# WORK TO COMPLETE
Your output should be each line from the material below that has the word "paraList".

# DATA TO PROCESS
:::

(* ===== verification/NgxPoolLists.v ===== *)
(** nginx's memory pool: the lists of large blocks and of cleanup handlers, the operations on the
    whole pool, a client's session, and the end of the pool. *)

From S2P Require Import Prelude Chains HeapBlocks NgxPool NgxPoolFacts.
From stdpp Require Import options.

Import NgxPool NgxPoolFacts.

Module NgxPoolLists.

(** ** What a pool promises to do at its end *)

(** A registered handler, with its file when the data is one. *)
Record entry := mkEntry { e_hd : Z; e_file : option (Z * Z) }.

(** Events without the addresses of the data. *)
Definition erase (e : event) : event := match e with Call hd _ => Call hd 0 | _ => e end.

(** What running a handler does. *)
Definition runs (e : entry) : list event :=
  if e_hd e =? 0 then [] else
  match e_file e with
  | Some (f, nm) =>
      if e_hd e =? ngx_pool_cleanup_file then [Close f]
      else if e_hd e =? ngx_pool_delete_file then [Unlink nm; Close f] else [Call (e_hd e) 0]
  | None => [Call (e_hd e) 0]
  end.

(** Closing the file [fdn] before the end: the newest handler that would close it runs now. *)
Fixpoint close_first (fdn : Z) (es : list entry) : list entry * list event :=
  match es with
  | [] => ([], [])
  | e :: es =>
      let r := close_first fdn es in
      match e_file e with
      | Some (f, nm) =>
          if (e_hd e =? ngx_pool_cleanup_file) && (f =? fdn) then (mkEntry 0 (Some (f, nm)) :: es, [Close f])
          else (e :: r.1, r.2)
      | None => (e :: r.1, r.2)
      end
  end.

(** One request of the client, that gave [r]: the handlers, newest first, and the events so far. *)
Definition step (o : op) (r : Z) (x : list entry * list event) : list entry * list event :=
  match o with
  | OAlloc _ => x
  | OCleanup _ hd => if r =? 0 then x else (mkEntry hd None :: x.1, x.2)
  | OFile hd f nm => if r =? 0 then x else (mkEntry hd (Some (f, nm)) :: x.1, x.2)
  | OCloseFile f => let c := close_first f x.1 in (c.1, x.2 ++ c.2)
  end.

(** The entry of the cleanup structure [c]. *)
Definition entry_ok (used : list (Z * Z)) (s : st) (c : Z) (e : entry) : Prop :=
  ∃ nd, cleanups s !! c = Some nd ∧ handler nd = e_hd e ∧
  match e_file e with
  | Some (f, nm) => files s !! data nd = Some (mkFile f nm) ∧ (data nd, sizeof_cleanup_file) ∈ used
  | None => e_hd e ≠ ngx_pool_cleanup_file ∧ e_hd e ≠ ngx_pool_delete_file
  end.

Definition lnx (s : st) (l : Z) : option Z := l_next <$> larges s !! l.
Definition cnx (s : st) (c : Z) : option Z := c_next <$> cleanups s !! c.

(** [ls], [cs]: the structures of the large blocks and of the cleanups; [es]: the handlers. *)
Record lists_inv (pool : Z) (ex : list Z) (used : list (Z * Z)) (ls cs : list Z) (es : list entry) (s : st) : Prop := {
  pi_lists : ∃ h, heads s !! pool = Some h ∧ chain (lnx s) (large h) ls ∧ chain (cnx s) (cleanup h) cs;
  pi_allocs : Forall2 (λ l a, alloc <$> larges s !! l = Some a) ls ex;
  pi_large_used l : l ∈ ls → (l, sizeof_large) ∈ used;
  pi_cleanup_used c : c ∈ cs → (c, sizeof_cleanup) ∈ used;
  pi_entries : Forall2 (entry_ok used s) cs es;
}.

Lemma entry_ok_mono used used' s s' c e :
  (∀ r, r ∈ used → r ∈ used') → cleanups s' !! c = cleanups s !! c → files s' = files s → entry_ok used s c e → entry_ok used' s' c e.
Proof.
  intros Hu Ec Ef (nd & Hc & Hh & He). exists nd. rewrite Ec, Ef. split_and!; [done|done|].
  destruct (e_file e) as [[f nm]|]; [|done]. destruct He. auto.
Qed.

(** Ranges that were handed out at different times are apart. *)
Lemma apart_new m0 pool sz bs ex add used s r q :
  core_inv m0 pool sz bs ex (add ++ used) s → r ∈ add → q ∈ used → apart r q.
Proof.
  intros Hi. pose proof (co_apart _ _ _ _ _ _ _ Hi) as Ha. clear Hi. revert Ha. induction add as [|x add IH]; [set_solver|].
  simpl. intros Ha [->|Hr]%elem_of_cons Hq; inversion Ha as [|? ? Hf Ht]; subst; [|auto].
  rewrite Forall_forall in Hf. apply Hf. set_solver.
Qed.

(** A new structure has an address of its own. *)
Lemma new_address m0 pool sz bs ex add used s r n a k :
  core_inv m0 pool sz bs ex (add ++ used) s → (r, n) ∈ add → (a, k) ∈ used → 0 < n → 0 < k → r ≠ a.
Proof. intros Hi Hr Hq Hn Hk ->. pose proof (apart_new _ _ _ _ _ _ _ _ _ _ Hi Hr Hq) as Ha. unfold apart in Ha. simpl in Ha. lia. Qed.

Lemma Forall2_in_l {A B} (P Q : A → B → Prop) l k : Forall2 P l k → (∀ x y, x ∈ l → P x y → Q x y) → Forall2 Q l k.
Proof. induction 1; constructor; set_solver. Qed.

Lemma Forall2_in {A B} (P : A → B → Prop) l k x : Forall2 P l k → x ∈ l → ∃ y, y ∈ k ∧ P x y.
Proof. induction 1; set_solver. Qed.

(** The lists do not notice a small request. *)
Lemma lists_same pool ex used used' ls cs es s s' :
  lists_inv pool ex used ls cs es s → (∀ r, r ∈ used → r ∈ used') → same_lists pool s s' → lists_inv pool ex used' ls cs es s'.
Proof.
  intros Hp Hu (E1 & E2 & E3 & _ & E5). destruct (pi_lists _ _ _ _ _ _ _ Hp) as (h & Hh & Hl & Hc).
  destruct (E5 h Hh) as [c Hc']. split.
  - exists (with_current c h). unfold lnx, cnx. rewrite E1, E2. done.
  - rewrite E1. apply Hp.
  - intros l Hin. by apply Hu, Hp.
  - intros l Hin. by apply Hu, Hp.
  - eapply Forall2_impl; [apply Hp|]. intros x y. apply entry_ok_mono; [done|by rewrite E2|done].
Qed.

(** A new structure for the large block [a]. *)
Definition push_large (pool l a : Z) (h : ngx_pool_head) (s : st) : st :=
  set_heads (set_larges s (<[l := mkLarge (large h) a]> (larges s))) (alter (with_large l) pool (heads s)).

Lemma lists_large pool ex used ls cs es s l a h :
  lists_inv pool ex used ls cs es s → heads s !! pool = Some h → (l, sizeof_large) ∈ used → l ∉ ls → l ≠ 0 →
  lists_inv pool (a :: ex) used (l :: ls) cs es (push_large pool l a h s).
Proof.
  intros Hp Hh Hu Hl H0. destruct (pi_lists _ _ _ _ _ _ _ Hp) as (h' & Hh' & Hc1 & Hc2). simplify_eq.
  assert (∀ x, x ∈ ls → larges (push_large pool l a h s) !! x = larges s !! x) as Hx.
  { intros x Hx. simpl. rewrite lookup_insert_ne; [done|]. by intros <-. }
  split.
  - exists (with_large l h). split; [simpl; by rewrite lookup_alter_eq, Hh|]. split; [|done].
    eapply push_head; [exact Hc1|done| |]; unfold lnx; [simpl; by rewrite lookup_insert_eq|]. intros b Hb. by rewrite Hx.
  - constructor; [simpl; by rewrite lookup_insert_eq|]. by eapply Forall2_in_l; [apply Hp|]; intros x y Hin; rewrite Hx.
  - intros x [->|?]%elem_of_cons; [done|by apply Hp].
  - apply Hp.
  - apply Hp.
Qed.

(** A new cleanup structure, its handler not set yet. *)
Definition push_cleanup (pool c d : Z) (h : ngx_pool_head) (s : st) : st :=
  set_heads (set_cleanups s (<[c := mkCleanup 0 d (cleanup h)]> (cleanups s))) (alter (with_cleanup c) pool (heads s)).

:::

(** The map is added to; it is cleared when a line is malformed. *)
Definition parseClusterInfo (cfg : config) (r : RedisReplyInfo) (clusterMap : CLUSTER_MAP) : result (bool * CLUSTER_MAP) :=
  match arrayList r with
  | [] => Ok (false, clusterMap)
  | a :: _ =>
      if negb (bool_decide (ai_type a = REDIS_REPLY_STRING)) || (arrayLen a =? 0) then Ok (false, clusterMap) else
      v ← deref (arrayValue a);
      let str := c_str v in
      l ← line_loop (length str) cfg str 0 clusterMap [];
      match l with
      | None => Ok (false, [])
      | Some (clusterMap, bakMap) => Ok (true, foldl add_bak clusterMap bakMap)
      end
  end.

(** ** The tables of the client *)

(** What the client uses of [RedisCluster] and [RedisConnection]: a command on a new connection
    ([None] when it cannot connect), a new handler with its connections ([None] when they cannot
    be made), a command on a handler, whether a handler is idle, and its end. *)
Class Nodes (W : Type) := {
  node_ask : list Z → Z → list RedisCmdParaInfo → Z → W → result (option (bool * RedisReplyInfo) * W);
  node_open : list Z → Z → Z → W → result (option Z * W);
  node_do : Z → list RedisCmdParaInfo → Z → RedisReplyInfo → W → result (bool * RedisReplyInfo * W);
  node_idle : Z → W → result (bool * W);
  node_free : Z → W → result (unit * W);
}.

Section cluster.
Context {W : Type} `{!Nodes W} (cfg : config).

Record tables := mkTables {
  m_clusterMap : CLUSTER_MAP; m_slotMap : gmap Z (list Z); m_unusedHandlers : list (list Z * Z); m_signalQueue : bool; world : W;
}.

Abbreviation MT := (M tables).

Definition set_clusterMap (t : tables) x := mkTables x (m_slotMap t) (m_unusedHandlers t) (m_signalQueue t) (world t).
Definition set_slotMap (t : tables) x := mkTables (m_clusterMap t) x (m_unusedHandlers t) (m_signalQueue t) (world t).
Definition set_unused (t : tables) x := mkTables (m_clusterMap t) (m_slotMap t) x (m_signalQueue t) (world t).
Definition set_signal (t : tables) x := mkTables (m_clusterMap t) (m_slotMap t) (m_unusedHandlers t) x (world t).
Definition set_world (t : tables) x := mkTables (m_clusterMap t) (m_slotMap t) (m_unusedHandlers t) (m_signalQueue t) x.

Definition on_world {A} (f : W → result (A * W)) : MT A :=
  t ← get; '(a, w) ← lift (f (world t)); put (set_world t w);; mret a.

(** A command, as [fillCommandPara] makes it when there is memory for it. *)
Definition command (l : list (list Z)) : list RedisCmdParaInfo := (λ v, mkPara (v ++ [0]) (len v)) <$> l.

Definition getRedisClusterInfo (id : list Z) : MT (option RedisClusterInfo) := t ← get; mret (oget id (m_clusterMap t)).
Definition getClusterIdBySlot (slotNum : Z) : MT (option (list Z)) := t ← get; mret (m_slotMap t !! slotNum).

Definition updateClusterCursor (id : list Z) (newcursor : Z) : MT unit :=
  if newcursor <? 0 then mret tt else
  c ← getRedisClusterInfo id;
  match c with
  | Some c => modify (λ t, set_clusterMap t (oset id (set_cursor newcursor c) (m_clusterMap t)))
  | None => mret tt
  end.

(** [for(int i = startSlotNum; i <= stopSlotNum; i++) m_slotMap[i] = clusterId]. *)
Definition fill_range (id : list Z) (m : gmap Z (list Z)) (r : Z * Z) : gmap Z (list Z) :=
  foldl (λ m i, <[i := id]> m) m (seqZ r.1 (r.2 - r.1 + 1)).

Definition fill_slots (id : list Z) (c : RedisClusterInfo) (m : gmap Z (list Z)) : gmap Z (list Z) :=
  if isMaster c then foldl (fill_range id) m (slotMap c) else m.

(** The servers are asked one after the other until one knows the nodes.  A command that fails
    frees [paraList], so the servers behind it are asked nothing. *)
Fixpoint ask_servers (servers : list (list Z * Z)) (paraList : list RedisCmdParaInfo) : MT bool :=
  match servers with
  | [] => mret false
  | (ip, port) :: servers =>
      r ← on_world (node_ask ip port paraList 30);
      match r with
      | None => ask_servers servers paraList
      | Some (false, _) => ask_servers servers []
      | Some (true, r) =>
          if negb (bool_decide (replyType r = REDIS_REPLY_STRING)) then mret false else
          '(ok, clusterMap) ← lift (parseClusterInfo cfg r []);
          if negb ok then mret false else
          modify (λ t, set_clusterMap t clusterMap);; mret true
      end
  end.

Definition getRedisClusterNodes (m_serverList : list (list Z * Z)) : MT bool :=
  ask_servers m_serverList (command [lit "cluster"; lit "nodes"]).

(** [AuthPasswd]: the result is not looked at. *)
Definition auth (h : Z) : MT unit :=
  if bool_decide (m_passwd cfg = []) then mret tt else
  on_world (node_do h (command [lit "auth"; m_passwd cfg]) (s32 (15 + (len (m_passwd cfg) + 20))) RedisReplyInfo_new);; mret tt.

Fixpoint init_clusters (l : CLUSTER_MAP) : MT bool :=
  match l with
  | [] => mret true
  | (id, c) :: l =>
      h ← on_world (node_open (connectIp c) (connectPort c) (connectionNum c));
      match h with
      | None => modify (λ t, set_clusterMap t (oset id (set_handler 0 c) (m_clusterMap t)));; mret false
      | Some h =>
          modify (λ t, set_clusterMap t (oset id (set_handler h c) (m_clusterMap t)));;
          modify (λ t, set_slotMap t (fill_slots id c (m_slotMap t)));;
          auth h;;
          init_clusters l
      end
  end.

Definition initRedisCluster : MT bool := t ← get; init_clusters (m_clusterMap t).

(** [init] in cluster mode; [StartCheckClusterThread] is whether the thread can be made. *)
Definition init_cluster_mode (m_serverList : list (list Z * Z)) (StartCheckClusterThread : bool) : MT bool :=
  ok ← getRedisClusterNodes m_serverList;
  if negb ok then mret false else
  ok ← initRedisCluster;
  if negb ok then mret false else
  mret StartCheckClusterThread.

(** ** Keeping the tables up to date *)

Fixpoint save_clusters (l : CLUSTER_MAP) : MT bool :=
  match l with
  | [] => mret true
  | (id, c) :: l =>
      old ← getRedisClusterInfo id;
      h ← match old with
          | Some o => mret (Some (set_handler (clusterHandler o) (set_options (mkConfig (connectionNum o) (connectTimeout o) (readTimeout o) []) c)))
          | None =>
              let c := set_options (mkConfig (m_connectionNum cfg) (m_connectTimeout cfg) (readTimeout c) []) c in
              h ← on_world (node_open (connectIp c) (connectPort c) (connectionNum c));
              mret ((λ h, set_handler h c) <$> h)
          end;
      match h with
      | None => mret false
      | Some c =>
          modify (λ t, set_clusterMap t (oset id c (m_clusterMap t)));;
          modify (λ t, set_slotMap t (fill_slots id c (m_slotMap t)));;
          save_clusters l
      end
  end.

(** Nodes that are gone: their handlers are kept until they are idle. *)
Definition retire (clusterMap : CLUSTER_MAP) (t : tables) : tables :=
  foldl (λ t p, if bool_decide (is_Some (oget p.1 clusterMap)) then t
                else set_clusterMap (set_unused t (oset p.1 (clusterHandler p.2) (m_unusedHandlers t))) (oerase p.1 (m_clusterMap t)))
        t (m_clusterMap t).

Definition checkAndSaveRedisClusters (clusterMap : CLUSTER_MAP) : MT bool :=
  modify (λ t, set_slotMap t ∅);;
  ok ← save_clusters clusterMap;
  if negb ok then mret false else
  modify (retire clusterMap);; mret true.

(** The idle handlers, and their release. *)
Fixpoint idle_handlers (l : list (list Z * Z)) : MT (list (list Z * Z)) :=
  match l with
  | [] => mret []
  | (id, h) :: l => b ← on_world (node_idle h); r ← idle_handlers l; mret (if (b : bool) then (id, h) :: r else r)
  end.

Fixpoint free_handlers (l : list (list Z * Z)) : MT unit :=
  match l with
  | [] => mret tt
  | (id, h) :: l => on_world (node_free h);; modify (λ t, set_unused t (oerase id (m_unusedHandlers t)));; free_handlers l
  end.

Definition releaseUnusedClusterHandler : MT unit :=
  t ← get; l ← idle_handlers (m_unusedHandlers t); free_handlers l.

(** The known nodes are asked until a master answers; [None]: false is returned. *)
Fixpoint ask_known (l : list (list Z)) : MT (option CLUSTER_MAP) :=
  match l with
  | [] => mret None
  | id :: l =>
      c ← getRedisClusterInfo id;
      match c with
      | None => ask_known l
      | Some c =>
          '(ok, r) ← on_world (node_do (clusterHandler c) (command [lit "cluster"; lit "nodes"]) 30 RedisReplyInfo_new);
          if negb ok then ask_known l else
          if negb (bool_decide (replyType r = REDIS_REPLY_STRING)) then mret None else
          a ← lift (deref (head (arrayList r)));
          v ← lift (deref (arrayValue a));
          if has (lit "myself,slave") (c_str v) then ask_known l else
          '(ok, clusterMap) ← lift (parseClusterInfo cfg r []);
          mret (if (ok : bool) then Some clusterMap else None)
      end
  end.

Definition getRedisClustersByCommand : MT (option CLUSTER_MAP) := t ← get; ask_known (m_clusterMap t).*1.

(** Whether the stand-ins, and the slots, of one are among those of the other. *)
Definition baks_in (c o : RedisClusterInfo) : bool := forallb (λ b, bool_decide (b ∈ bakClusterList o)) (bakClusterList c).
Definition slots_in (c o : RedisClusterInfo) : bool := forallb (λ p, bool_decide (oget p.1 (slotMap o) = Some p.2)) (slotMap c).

:::

# SOLUTION FOR THIS EXERCISE
    frees [paraList], so the servers behind it are asked nothing. *)
Fixpoint ask_servers (servers : list (list Z * Z)) (paraList : list RedisCmdParaInfo) : MT bool :=
      r ← on_world (node_ask ip port paraList 30);
      | None => ask_servers servers paraList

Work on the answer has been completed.